#### Task statement
Read through the material below and copy each line in which the word "that" occurs.
=== Section Start ===
(** The [$set] of [update_fields] on a pet document. *)
Definition set_fields (new_name : string) (new_birthdate : json) (cur_pic : string)
    (new_picture_url : json) (p : Pet) : Pet :=
  {| pet_type_id := pet_type_id p;
     name := new_name;
     name_lower := lower new_name;
     birthdate := match new_birthdate with JNull => JStr "NA" | b => b end;
     picture := cur_pic;
     _picture_url := new_picture_url |}.

(** [{"$pull": {"pets": {"$regex": "^" + re.escape(name) + "$", "$options": "i"}}}]:
    the entries that the pattern matches are removed. *)
Definition pull_regex (name : string) (pets : list string) : list string :=
  filter (fun e => negb (matches_i name e)) pets.

(** [{"$pull": {"pets": name}}] *)
Definition pull (name : string) (pets : list string) : list string :=
  filter (fun e => negb (e =? name)%string) pets.

(** [{"$push": {"pets": name}}] *)
Definition push (name : string) (pets : list string) : list string := pets ++ [name].

(** The picture of a pet under update (the [if new_url is None ... elif
    ... else] block of [update_pet]): the new values of [cur_pic] and
    [new_picture_url]. *)
Definition refresh_picture (new_url : json) (pet : Pet) : M Store (string * json) :=
  let cur_url := _picture_url pet in
  let cur_pic := picture pet in
  match new_url with
  | JNull =>
      (if negb (cur_pic =? "NA")%string then remove_image_file cur_pic else ret tt) ;;
      ret ("NA", JNull)
  | _ =>
      if py_eq new_url cur_url then ret (cur_pic, cur_url)
      else
        (if negb (cur_pic =? "NA")%string then remove_image_file cur_pic else ret tt) ;;
        f <- download_image new_url ;;
        ret (match f with Some f => f | None => "NA" end, new_url)
  end.

Definition update_pet (pet_type_id name : string) (req : Request)
    : Store -> Response * Store :=
  try_except (
    ptype <- gets (fun s => find_one (has_id pet_type_id) (pet_types_collection s)) ;;
    match ptype with
    | None => ret not_found
    | Some ptype =>
        if negb (is_json req) then ret unsupported else
        data <- get_json req ;;
        missing <- lift (lacks "name" data) ;;
        if (missing : bool) then ret malformed else
        pet <- gets (fun s => find_one (pet_named pet_type_id (lower name))
                                       (pets_collection s)) ;;
        match pet with
        | None => ret not_found
        | Some pet =>
            new_name <- lift (py_item "name" data) ;;
            new_birthdate <- lift (py_get "birthdate" data) ;;
            new_url <- lift (py_get "picture-url" data) ;;
            pic <- refresh_picture new_url pet ;;
            let cur_pic := fst pic in
            let new_picture_url := snd pic in
            match new_name with
            | JStr new_name =>
                if negb (stored (set_fields new_name new_birthdate cur_pic
                                            new_picture_url pet))
                then raise else
                modify (with_pets
                          (update_one (pet_named pet_type_id (lower name))
                                      (set_fields new_name new_birthdate cur_pic
                                                  new_picture_url))) ;;
                (if negb (lower new_name =? lower name)%string then
                   modify (with_pet_types
                             (update_one (has_id pet_type_id)
                                         (with_pt_pets (pull_regex name)))) ;;
                   modify (with_pet_types
                             (update_one (has_id pet_type_id)
                                         (with_pt_pets (push new_name))))
                 else ret tt) ;;
                updated_pet <- gets (fun s => find_one (pet_named pet_type_id (lower new_name))
                                                       (pets_collection s)) ;;
                match updated_pet with
                | Some u => ret (clean_pet u, 200)
                | None => raise
                end
            | _ => raise
            end
        end
    end).

Definition delete_pet (pet_type_id name : string) (s : Store) : Response * Store :=
  match find_one (has_id pet_type_id) (pet_types_collection s) with
  | None => (not_found, s)
  | Some ptype =>
      match find_one (pet_named pet_type_id (lower name)) (pets_collection s) with
      | None => (not_found, s)
      | Some pet =>
          let s := snd (remove_image_file (picture pet) s) in
          let s := with_pets (delete_one (pet_named pet_type_id (lower name))) s in
          let s := with_pet_types
                     (update_one (has_id pet_type_id)
                                 (with_pt_pets (pull (name_of pet)))) s in
          ((JStr "", 204), s)
      end
  end.

End Handlers.

End PetStore.

(** * The pet order service (pet_order.py) *)

(** [int(val)] for a string of ASCII text: optional white space (tab,
    line feed, vertical tab, form feed, carriage return, space) around an
    optional sign and decimal digits, where single underscores may
    separate digits, and at most [MAX_STR_DIGITS] digits; [None] stands
    for ValueError. *)
Definition is_space (c : ascii) : bool :=
  let n := nat_of_ascii c in
  (Nat.leb 9 n && Nat.leb n 13) || Nat.eqb n 32.

Definition digit_of (c : ascii) : option Z :=
  let n := nat_of_ascii c in
  if (Nat.leb 48 n && Nat.leb n 57)%bool then Some (Z.of_nat n - 48) else None.

Fixpoint all_space (s : string) : bool :=
  match s with
  | EmptyString => true
  | String c r => is_space c && all_space r
  end.

Fixpoint lstrip (s : string) : string :=
  match s with
  | EmptyString => EmptyString
  | String c r => if is_space c then lstrip r else s
  end.

Fixpoint digits (s : string) (acc : Z) (after_digit : bool) : option Z :=
  match s with
  | EmptyString => if after_digit then Some acc else None
  | String c r =>
      match digit_of c with
      | Some d => digits r (10 * acc + d) true
      | None =>
          if negb after_digit then None
          else if Ascii.eqb c "_" then digits r acc false
          else if all_space s then Some acc
          else None
      end
  end.

(** The integer that [val] denotes, whatever the number of its digits. *)
Definition parse_int (val : string) : option Z :=
  match lstrip val with
  | String "-" r => option_map Z.opp (digits r 0 false)
  | String "+" r => digits r 0 false
  | s => digits s 0 false
  end.

(** The number of decimal digits in [s]. *)
Fixpoint count_digits (s : string) : Z :=
  match s with
  | EmptyString => 0
  | String c r =>
      match digit_of c with
      | Some _ => 1 + count_digits r
      | None => count_digits r
      end
  end.

(** The interpreter's limit on the digits of an integer string. *)
Definition MAX_STR_DIGITS : Z := 4300.

Definition py_int (val : string) : option Z :=
  if MAX_STR_DIGITS <? count_digits val then None else parse_int val.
=== Section End ===
#### Result of this exercise
    the entries that the pattern matches are removed. *)
(** The integer that [val] denotes, whatever the number of its digits. *)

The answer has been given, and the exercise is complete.